ASSIGNMENT - The span to repeat in the listing below runs from the line containing "[some] stops at" to the line containing "if negb member", inclusive. Repeat it exactly, and only it.
====== INPUT MATERIAL
(** X16.  For every hexadecimal digit, [xdigit_to_int] is its value, the
    same that [strtol] gives it, and it lies between 0 and 15. *)
Theorem xdigit_to_int_value (c : ascii) :
  isxdigit c = true ->
  digit_val c = Some (xdigit_to_int c) /\ 0 <= xdigit_to_int c < 16.
Proof.
  intros Hx.
  destruct c as [[] [] [] [] [] [] [] []]; vm_compute in Hx; try discriminate;
    (split; [reflexivity|split; [discriminate|reflexivity]]).
Qed.

Lemma xdigit_to_int_value_witness :
  digit_val "c"%char = Some (xdigit_to_int "c"%char)
  /\ 0 <= xdigit_to_int "c"%char < 16.
Proof. apply xdigit_to_int_value. reflexivity. Defined.

Lemma xdigit_range c : isxdigit c = true -> 0 <= xdigit_to_int c < 16.
Proof.
  intros Hx.
  destruct c as [[] [] [] [] [] [] [] []]; vm_compute in Hx; try discriminate;
    (split; [discriminate|reflexivity]).
Qed.

Lemma printf_out_bounds n p :
  (length p <= n)%nat ->
  (length (printf_out p) <= length p)%nat
  /\ Forall (fun b => 0 <= b < 256) (printf_out p).
Proof.
  revert p. induction n as [|n IH]; intros p Hp.
  { destruct p; simpl in *; [split; [lia|constructor]|lia]. }
  destruct p as [|c p1]; [split; [simpl; lia|constructor]|].
  simpl in Hp. simpl printf_out.
  destruct (Ascii.eqb c "\"%char).
  - destruct p1 as [|e p2]; [split; [simpl; lia|constructor]|].
    simpl in Hp.
    destruct (IH p2 ltac:(lia)) as [L2 F2].
    do 5 (match goal with
          | |- context [if Ascii.eqb e ?x then _ else _] =>
              destruct (Ascii.eqb e x);
              [split; [simpl; lia|constructor; [lia|done]]|]
          end).
    destruct (Ascii.eqb e "x"%char); [|split; [simpl; lia|done]].
    destruct p2 as [|h1 p3]; [split; [simpl; lia|repeat constructor; lia]|].
    simpl in Hp.
    destruct (isxdigit h1) eqn:Hx1;
      [|split; [simpl in *; lia|constructor; [lia|done]]].
    pose proof (xdigit_range h1 Hx1) as R1.
    destruct p3 as [|h2 p4]; [split; [simpl; lia|repeat constructor; lia]|].
    simpl in Hp.
    destruct (isxdigit h2) eqn:Hx2.
    + pose proof (xdigit_range h2 Hx2) as R2.
      destruct (IH p4 ltac:(lia)) as [L4 F4].
      split; [simpl; lia|constructor; [lia|done]].
    + destruct (IH (h2 :: p4) ltac:(simpl; lia)) as [L3 F3].
      split; [simpl in *; lia|constructor; [lia|done]].
  - destruct (IH p1 ltac:(lia)) as [L1 F1].
    pose proof (code_range c).
    split; [simpl; lia|constructor; [lia|done]].
Qed.

Lemma printf_out_plain p rest :
  Forall (fun c => c <> "\"%char) p ->
  printf_out (p ++ rest) = map code p ++ printf_out rest.
Proof.
  induction 1 as [|c p1 Hc _ IH]; [done|]. simpl.
  destruct (Ascii.eqb_spec c "\"%char) as [|_]; [done|]. by rewrite IH.
Qed.

(** X17.  [mos_cmdPRINTF] returns 0 and prints at most as many bytes as its
    argument has characters, each of them a byte value; the part of the
    argument before its first backslash is printed as it is, so an argument
    without a backslash is printed whole. *)
Theorem mos_cmdPRINTF_output (buf : list ascii) (ptr : nat) :
  let r := mos_cmdPRINTF buf ptr in
  r.1 = 0
  /\ (length r.2 <= strlen buf ptr)%nat
  /\ Forall (fun b => 0 <= b < 256) r.2
  /\ (forall plain rest,
        cstr buf ptr = plain ++ rest ->
        Forall (fun c => c <> "\"%char) plain ->
        r.2 = map code plain ++ printf_out rest)
  /\ (Forall (fun c => c <> "\"%char) (cstr buf ptr) ->
      r.2 = map code (cstr buf ptr)).
Proof.
  intros r. unfold r, mos_cmdPRINTF. simpl.
  destruct (printf_out_bounds (length (cstr buf ptr)) (cstr buf ptr) ltac:(lia))
    as [L F].
  rewrite length_cstr in L.
  do 3 (split; [done|]). split.
  - intros plain rest -> Hplain. by apply printf_out_plain.
  - intros Hplain.
    pose proof (printf_out_plain (cstr buf ptr) [] Hplain) as Hp.
    by rewrite !app_nil_r in Hp.
Qed.

(** ** SHOW: escaped values *)

Lemma printEscapedString_app (a b : list ascii) :
  printEscapedString (a ++ b) = printEscapedString a ++ printEscapedString b.
Proof.
  induction a as [|c a IH]; simpl; [done|]. by rewrite IH, app_assoc.
Qed.

(** X18.  [printEscapedString] sends a character below 0x20, wherever it
    stands in the string, as a bar (124) followed by the character's code
    plus 0x40, and every other character as its own code, each between what
    it sends for the part before and for the part after.  So no byte below
    0x20 is ever sent, the output is as long as the string plus one byte for
    each control character in it, and a string without control characters is
    sent as it is. *)
Theorem printEscapedString_output (value : list ascii) :
  (forall pre c rest,
     value = pre ++ c :: rest -> code c < 0x20 ->
     printEscapedString value
     = printEscapedString pre ++ [124; code c + 0x40] ++ printEscapedString rest)
  /\ (forall pre c rest,
        value = pre ++ c :: rest -> 0x20 <= code c ->
        printEscapedString value
        = printEscapedString pre ++ [code c] ++ printEscapedString rest)
  /\ Forall (fun b => 0x20 <= b < 256) (printEscapedString value)
  /\ length (printEscapedString value)
     = (length value + length (filter (fun c => (code c < 0x20)%Z) value))%nat
  /\ (Forall (fun c => 0x20 <= code c) value ->
      printEscapedString value = map code value).
Proof.
  split; [|split].
  { intros pre c rest -> Hc. rewrite printEscapedString_app. simpl.
    by replace (code c <? 32) with true by (symmetry; lia). }
  { intros pre c rest -> Hc. rewrite printEscapedString_app. simpl.
    by replace (code c <? 32) with false by (symmetry; lia). }
  induction value as [|c value (IH1 & IH2 & IH3)]; simpl.
  { repeat split; constructor. }
  pose proof (code_range c) as Hc.
  rewrite filter_cons.
  destruct (Z.ltb_spec (code c) 0x20) as [Hlt|Hge].
  - rewrite decide_True by done. simpl. split; [|split].
    + change (code "|"%char) with 124.
      constructor; [lia|]. constructor; [lia|done].
    + rewrite IH2. lia.
    + intros Hall. apply Forall_cons in Hall as [Hc' _]. lia.
  - rewrite decide_False by lia. simpl. split; [|split].
    + constructor; [lia|done].
    + by rewrite IH2.
    + intros Hall. apply Forall_cons in Hall as [_ Hall]. by rewrite IH3.
Qed.
(** X25.  [showPage] makes exactly one page active when its argument is
    one of the six page names and none otherwise; the page elements it
    addresses are six different ones, whatever the argument.  A page is
    rendered exactly for the six names; [logout] reloads, and from the
    navigation it does so without touching the pages; any other name
    leaves every page inactive and renders nothing. *)
Theorem showPage_one_active (pageId : jsstring) :
  activeCount (fst (showPage pageId))
  = (if existsb (Mark.strEqb pageId) pages then 1 else 0)
  /\ NoDup (map fst (fst (showPage pageId)))
  /\ length (fst (showPage pageId)) = 6
  /\ (In pageId pages <->
      snd (showPage pageId) <> NoRender /\ snd (showPage pageId) <> Reload)
  /\ (snd (showPage pageId) = Reload <-> pageId = str "logout")
  /\ (pageId = str "logout" -> navClick pageId = ([], Reload))
  /\ (pageId <> str "logout" -> navClick pageId = showPage pageId).
Proof.
  conjuncts.
  - unfold showPage, pageToggles, pages, activeCount.
    cbn [fst map existsb filter snd].
    rewrite !(strEqb_sym pageId).
    repeat match goal with
           | |- context [Mark.strEqb (str ?p) pageId] =>
               let E := fresh "E" in
               destruct (Mark.strEqb (str p) pageId) eqn:E;
               [apply strEqb_eq in E; subst pageId; vm_compute; reflexivity |]
           end.
    reflexivity.
  - unfold showPage, pageToggles. cbn [fst]. rewrite map_map. cbn [fst].
    vm_compute. repeat constructor; cbn; intuition discriminate.
  - reflexivity.
  - unfold showPage, renderOf. cbn [snd]. split.
    + intros Hin. unfold pages in Hin. cbn [In] in Hin.
      repeat (destruct Hin as [<- | Hin]; [vm_compute; split; discriminate |]).
      destruct Hin.
    + intros [Hn Hr].
      repeat match type of Hn with
             | context [Mark.strEqb pageId (str ?p)] =>
                 let E := fresh "E" in
                 destruct (Mark.strEqb pageId (str p)) eqn:E;
                 [apply strEqb_eq in E; subst pageId;
                  try (vm_compute; tauto); try congruence |]
             end.
      congruence.
  - unfold showPage, renderOf. cbn [snd]. split.
    + intros H.
      repeat match type of H with
             | context [Mark.strEqb pageId (str ?p)] =>
                 let E := fresh "E" in
                 destruct (Mark.strEqb pageId (str p)) eqn:E;
                 [try discriminate; apply strEqb_eq in E; exact E |]
             end.
      discriminate.
    + intros ->. reflexivity.
  - intros ->. reflexivity.
  - intros Hne. unfold navClick.
    destruct (Mark.strEqb pageId (str "logout")) eqn:E; [| reflexivity].
    apply strEqb_eq in E. contradiction.
Qed.
(** * Multidimensional Hermite polynomials: the index recursion of
      [thewalrus/_hermite_multidimensional.py]

    A shallow embedding of the pure-Python/numba recursion
    ([partition], [dec], [remove], [SQRT],
    [hermite_multidimensional_numba], [grad_hermite_multidimensional_numba]
    and their per-index loops) and of the dispatching front end
    [hermite_multidimensional].

    Conventions.
    - Python integers are [Z]; positions produced by [enumerate] are [nat].
    - Tuples are lists; a multi-index is a [list Z].
    - Array elements live in an abstract scalar type [K] with the
      operations the code applies to them, in the order the code applies
      them.  The only laws assumed are that the square root of zero is
      zero and that of a positive integer is not, so every statement
      holds for float64, complex128 or exact arithmetic alike.
    - Exceptions are values of [exception]; a computation that may raise
      returns a [result].  The [lru_cache] in front of [partition] is an
      explicit store threaded through the two drivers.
    - The two drivers are interpreted Python: there a subscript outside
      its array is NumPy's [IndexError].  The four functions under
      [@jit(nopython=True)] are compiled by numba, which checks the
      subscripts of tuples but not those of arrays, and whose division
      raises [ZeroDivisionError] on a zero divisor.  An array subscript
      out of range raises nothing there: the read or write lands outside
      the array, and what the call returns from then on depends on memory
      the source does not describe.  The embedding marks this outcome
      [OutOfBounds] and does not follow the call further; no statement
      below takes it for an exception.
    - What the front end delegates to code outside this file (the
      validation of [_hafnian], the [libwalrus] kernels, NumPy's dtype
      detection, product and reshape) is an interface, [Collaborators]. *)

From Stdlib Require Import ZArith Lia Reals Lra.
From stdpp Require Import base list gmap.

Open Scope Z_scope.

(** ** Exceptions and results *)

(** The arrays compiled code subscripts: the tensors ([array], [dG_dR],
    [dG_dy]), the matrix [R], the vector [y] and the table [SQRT]. *)
Inductive subscripted : Type :=
| Of_tensor
| Of_R
| Of_y
| Of_SQRT.

Inductive exception : Type :=
| IncompatibleDimensionsOf (rshape : nat * nat) (yshape : nat)
    (* ValueError(f"The matrix R and vector y have incompatible
       dimensions ({R.shape} vs {y.shape})") *)
| IncompatibleDimensions
    (* ValueError("The matrix R and vector y have incompatible dimensions") *)
| InvalidShape
    (* ValueError raised by np.zeros: a negative dimension, more than 32
       dimensions, or a size in bytes beyond the largest index *)
| MemoryError          (* raised by np.zeros when the allocation fails *)
| CannotReshape        (* ValueError raised by np.reshape *)
| MatmulMismatch       (* ValueError raised by the operator @ *)
| IndexError
| ZeroDivisionError    (* raised by the division of compiled code *)
| TypingError
    (* raised by numba when it compiles a subscript with more entries
       than the array has dimensions *)
| OutOfBounds (a : subscripted)
    (* not a Python exception: compiled code subscripts [a] out of range;
       nothing is raised, the call goes on with memory outside the array
       and the embedding does not follow it *)
| PartialIndex
    (* not a Python exception: an index shorter than the rank selects a
       sub-array; the embedding reads single elements only and stops *)
| InvalidInput         (* raised by the validation collaborator *)
| RecursionError.

Inductive result (A : Type) : Type :=
| Ok (a : A)
| Err (e : exception).
Arguments Ok {A} a.
Arguments Err {A} e.
(** * hello.py: the greeting script, embedded and specified

    The script defines one function, [main], and calls it under the
    usual [if __name__ == "__main__":] guard.  [main] prints the greeting
    inside [try ... except Exception as e], and the handler prints a
    diagnostic built from [e].

    The embedding is a state-and-exception monad over a [World] that
    holds the process's streams and the parts of the platform the script
    could reach (files, environment, network ports).  Whether a write to
    standard output succeeds is decided by the platform, so the world
    carries the outcome the platform gives each upcoming [print].

    Standard output is taken unbuffered (as under [python -u]): what a
    [print] writes reaches the platform during the call, and a failure
    of the platform is raised by that call.  A buffered stream, whose
    failures surface only when the interpreter flushes it at exit, is
    outside this development. *)

From Stdlib Require Import ZArith.
From stdpp Require Import base strings list gmap.

Local Open Scope Z_scope.

(* ===================================================================== *)
(** * The Python runtime, as far as the script uses it                    *)
(* ===================================================================== *)

Module Py.

(** The line terminator [print] appends (its default [end]). *)
Definition LF : string := String (Ascii.ascii_of_nat 10) EmptyString.

(** An exception instance: the names of the classes in the method
    resolution order of its type (most specific first), what [str(e)]
    yields, and, for a [SystemExit], the integer [code] it carries. *)
Record BaseException := mkExc {
  exc_mro  : list string;
  exc_str  : string;
  exc_code : Z
}.

(** [isinstance(e, cls)]: the class occurs in the MRO of the type of [e]. *)
Definition isinstance (e : BaseException) (cls : string) : bool :=
  bool_decide (cls ∈ exc_mro e).

(** [type(e).__name__]. *)
Definition type_name (e : BaseException) : string :=
  default "BaseException" (head (exc_mro e)).

(** Some built-in exceptions a stream write can raise. *)
Definition ValueError (msg : string) : BaseException :=
  mkExc ["ValueError"; "Exception"; "BaseException"; "object"] msg 0.

Definition OSError (msg : string) : BaseException :=
  mkExc ["OSError"; "Exception"; "BaseException"; "object"] msg 0.

Definition BrokenPipeError (msg : string) : BaseException :=
  mkExc ["BrokenPipeError"; "ConnectionError"; "OSError"; "Exception";
         "BaseException"; "object"] msg 0.

Definition KeyboardInterrupt : BaseException :=
  mkExc ["KeyboardInterrupt"; "BaseException"; "object"] "" 0.

Definition SystemExit (code : Z) : BaseException :=
  mkExc ["SystemExit"; "BaseException"; "object"] "" code.

Definition GeneratorExit : BaseException :=
  mkExc ["GeneratorExit"; "BaseException"; "object"] "" 0.

(** How the platform fails a [print]: the exception the call raises, and
    how many characters of the text had been delivered by then.  [print]
    writes its text and then the line terminator, so a call that raises
    may already have delivered a leading part of the text, or all of it
    when it is the write of the terminator that raises. *)
Record Fault := mkFault {
  fault_exc   : BaseException;
  fault_after : nat
}.

(** The part of [text] a failing [print] has delivered. *)
Definition sent (f : Fault) (text : string) : string :=
  String.substring 0 (fault_after f) text.

(** What an execution leaves in the log: a function of the script was
    entered, a [print] delivered its line to standard output, or a
    [print] of that line raised an exception.  The log is ghost state:
    the script cannot observe it. *)
Inductive Event :=
| EvCall (fn : string)
| EvWrite (text : string)
| EvWriteFailed (text : string) (e : BaseException).
(** * GitHub data-aggregation proxy of the portfolio website

    A shallow embedding of the server side of the site: the GraphQL
    transport ([src/lib/github/client.ts]), the statistics route
    ([src/app/api/github/stats/route.ts]) and the repository-listing route
    ([app/api/github/repos/route.ts]), followed by the properties the
    specification states about them.

    Conventions of the embedding:
    - a JavaScript [number] that the code only ever uses as an integer
      (HTTP status, counters returned by the GraphQL API, loop indices) is
      a [Z] or a [nat]; [NaN], which [parseInt] can produce, has its own
      constructor in [JS.number];
    - an optional or nullable field ([f?: T], [T | null]) is an [option];
    - a JavaScript string is the sequence of the bytes of its UTF-8
      encoding, one [ascii] per byte: a query parameter reaches the routes
      decoded from UTF-8, so every value they read has this form, and a
      character outside the ASCII range takes two or three bytes;
    - [async] code is sequential here: every [await] is a plain call, and
      the effects (HTTP requests issued, timers awaited) are threaded
      through an explicit [World];
    - a [throw] is the left injection of a sum, a [try]/[catch] a match. *)

From Stdlib Require Import ZArith List Bool Lia String Ascii.
From Stdlib Require Import Permutation Sorted.
From Stdlib Require Import DecimalString DecimalNat.
Import ListNotations.
(** [populate('owner')] and [populate('members.user')]: a reference is
    replaced by the account it names, and by [null] when no account has
    that identifier. *)
Definition populated (db : Db) (ref : ObjectId) : bool :=
  match findById User._id ref (users db) with
  | Some _ => true
  | None => false
  end.

(** [this.members.some(m => ...)] on the populated members: the test reads
    [m.user._id], which throws on a reference populated with [null];
    [some] stops at the first member that matches.  [None] stands for the
    exception. *)
Fixpoint someMember (db : Db) (userId : ObjectId) (ms : list Member.t)
  : option bool :=
  match ms with
  | [] => Some false
  | m :: rest =>
      if populated db (Member.user m) then
        if (Member.user m =? userId)%string then Some true
        else someMember db userId rest
      else None
  end.

(** [project.isMember(userId)] on the populated project: [this.owner._id]
    throws on an owner populated with [null], and the members are only
    looked at when the owner does not match. *)
Definition isMemberPopulated (db : Db) (project : Project.t)
  (userId : ObjectId) : option bool :=
  if populated db (Project.owner project) then
    if (Project.owner project =? userId)%string then Some true
    else someMember db userId (Project.members project)
  else None.

(** [exports.getProject]: a project is shown to its members and, when it
    is public, to everybody; an exception of the membership test is
    answered 500. *)
Definition getProject (db : Db) (u : Requester.t) (id : ObjectId)
  : Http.Response ProjectWithStats :=
  match findById Project._id id (projects db) with
  | None => Http.fail 404 "Project not found"
  | Some project =>
      match isMemberPopulated db project (Requester.id u) with
      | None => Http.fail 500 "Error fetching project"
      | Some member =>
          if negb member && negb (Project.isPublic project)
          then Http.fail 403 "You do not have access to this project"
          else Http.ok 200 None (Some (withStats (tasks db) project))
      end
  end.

End ProjectController.

(** ** Task controller *)

Module TaskController.

(** The query-string parameters of [GET /api/tasks]; [page] and [limit]
    are the integers [parseInt] yields. *)
Record TasksQuery := mkTasksQuery {
  q_page : option Z;
  q_limit : option Z;
  q_project : option string;
  q_status : option string;
  q_priority : option string;
  q_assignee : option string;
  q_search : option string;
  q_sortBy : option string;
  q_sortOrder : option string;
  q_dueDate : option Date;
  q_overdue : option string
}.

(** The Mongo query object [getTasks] builds, one field per key. *)
Inductive StatusCond :=
| StatusIn (names : list string)
| StatusNe (name : string).

Inductive DateCond :=
| DateBetween (gte lt : Date)
| DateBefore (lt : Date).

Record TaskFilter := mkTaskFilter {
  f_isArchived : bool;
  f_project : option ObjectId;
  f_status : option StatusCond;
  f_priority : option string;
  f_assignee : option (option ObjectId);
  f_search : option string;
  f_dueDate : option DateCond
}.

Definition task_sort_key (field : string) (x : Task.t) : SortKey :=
  if (field =? "createdAt")%string then KNum (Task.createdAt x)
  else if (field =? "updatedAt")%string then KNum (Task.updatedAt x)
  else if (field =? "order")%string then KNum (Task.order x)
  else if (field =? "title")%string then KStr (Task.title x)
  else if (field =? "status")%string then KStr (TaskStatus.name (Task.status x))
  else if (field =? "priority")%string then KStr (Priority.name (Task.priority x))
  else if (field =? "dueDate")%string then key_of_date (Task.dueDate x)
  else if (field =? "startDate")%string then key_of_date (Task.startDate x)
  else if (field =? "completedAt")%string then key_of_date (Task.completedAt x)
  else if (field =? "estimatedHours")%string then KRat (Task.estimatedHours x)
  else if (field =? "actualHours")%string then KRat (Task.actualHours x)
  else if (field =? "isArchived")%string then KBool (Task.isArchived x)
  else KNull.

(** [sort[sortBy] = sortOrder === 'asc' ? 1 : -1] *)
Definition task_order (sortBy sortOrder : string) (a b : Task.t) : bool :=
  if (sortOrder =? "asc")%string
  then key_leb (task_sort_key sortBy a) (task_sort_key sortBy b)
  else key_leb (task_sort_key sortBy b) (task_sort_key sortBy a).

Section Queries.
(** What the controller leaves to the platform: the case-insensitive
    regular-expression test of the store, and the local-day bounds that
    [setHours(0,0,0,0)] and [setHours(23,59,59,999)] compute. *)
Variable regexTest : string -> string -> bool.
Variables startOfDay endOfDay : Date -> Date.

Definition buildQuery (u : Requester.t) (now : Date) (q : TasksQuery)
  : TaskFilter :=
  let status1 :=
    match given (q_status q) with
    | Some st => Some (StatusIn (split_comma st))
    | None => None
    end in
  let assignee1 :=
    match given (q_assignee q) with
    | Some a =>
        if (a =? "me")%string then Some (Some (Requester.id u))
        else if (a =? "unassigned")%string then Some None
        else Some (Some a)
    | None => None
    end in
  let dueDate1 :=
    match q_dueDate q with
    | Some d => Some (DateBetween (startOfDay d) (endOfDay (startOfDay d)))
    | None => None
    end in
  let overdue :=
    match q_overdue q with
    | Some o => (o =? "true")%string
    | None => false
    end in
  mkTaskFilter false
    (given (q_project q))
    (if overdue then Some (StatusNe "completed") else status1)
    (given (q_priority q))
    assignee1
    (given (q_search q))
    (if overdue then Some (DateBefore now) else dueDate1).

Definition matches (f : TaskFilter) (x : Task.t) : bool :=
  Bool.eqb (Task.isArchived x) (f_isArchived f)
  && match f_project f with
     | Some p => (Task.project x =? p)%string
     | None => true
     end
  && match f_status f with
     | Some (StatusIn names) =>
         existsb (fun n => (n =? TaskStatus.name (Task.status x))%string) names
     | Some (StatusNe n) => negb (TaskStatus.name (Task.status x) =? n)%string
     | None => true
     end
  && match f_priority f with
     | Some p => (Priority.name (Task.priority x) =? p)%string
     | None => true
     end
  && match f_assignee f, Task.assignee x with
     | Some (Some a), Some b => (b =? a)%string
     | Some (Some _), None => false
     | Some None, Some _ => false
     | Some None, None => true
     | None, _ => true
     end
  && match f_search f with
     | Some pat =>
         regexTest pat (Task.title x)
         || match Task.description x with
            | Some d => regexTest pat d
            | None => false
            end
         || existsb (regexTest pat) (Task.tags x)
     | None => true
     end
  && match f_dueDate f, Task.dueDate x with
     | Some (DateBetween lo hi), Some d => (lo <=? d) && (d <? hi)
     | Some (DateBefore hi), Some d => d <? hi
     | Some _, None => false
     | None, _ => true
     end.

(** [exports.getTasks] *)
Definition getTasks (db : Db) (u : Requester.t) (now : Date) (q : TasksQuery)
  : Http.Response (Http.Listing Task.t) :=
  let query := buildQuery u now q in
  let pageNum := or_default (q_page q) 1 in
  let limitNum := or_default (q_limit q) 20 in
  let skip := (pageNum - 1) * limitNum in
  let sortBy := or_default (q_sortBy q) "createdAt" in
  let sortOrder := or_default (q_sortOrder q) "desc" in
  let found :=
    skip_limit skip limitNum
      (sort_by (task_order sortBy sortOrder) (filter (matches query) (tasks db))) in
  let total := Z.of_nat (length (filter (matches query) (tasks db))) in
  Http.ok 200 None
    (Some (Http.mkListing found
       [ ("current", Js.Num pageNum);
         ("pages", Js.Num (Math_ceil (inject_Z total / inject_Z limitNum)));
         ("total", Js.Num total);
         ("limit", Js.Num limitNum);
         ("hasNext", Js.Bool (pageNum * limitNum <? total));
         ("hasPrev", Js.Bool (1 <? pageNum)) ])).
============
ANSWER BELOW -
    [some] stops at the first member that matches.  [None] stands for the
    exception. *)
Fixpoint someMember (db : Db) (userId : ObjectId) (ms : list Member.t)
  : option bool :=
  match ms with
  | [] => Some false
  | m :: rest =>
      if populated db (Member.user m) then
        if (Member.user m =? userId)%string then Some true
        else someMember db userId rest
      else None
  end.

(** [project.isMember(userId)] on the populated project: [this.owner._id]
    throws on an owner populated with [null], and the members are only
    looked at when the owner does not match. *)
Definition isMemberPopulated (db : Db) (project : Project.t)
  (userId : ObjectId) : option bool :=
  if populated db (Project.owner project) then
    if (Project.owner project =? userId)%string then Some true
    else someMember db userId (Project.members project)
  else None.

(** [exports.getProject]: a project is shown to its members and, when it
    is public, to everybody; an exception of the membership test is
    answered 500. *)
Definition getProject (db : Db) (u : Requester.t) (id : ObjectId)
  : Http.Response ProjectWithStats :=
  match findById Project._id id (projects db) with
  | None => Http.fail 404 "Project not found"
  | Some project =>
      match isMemberPopulated db project (Requester.id u) with
      | None => Http.fail 500 "Error fetching project"
      | Some member =>
          if negb member && negb (Project.isPublic project)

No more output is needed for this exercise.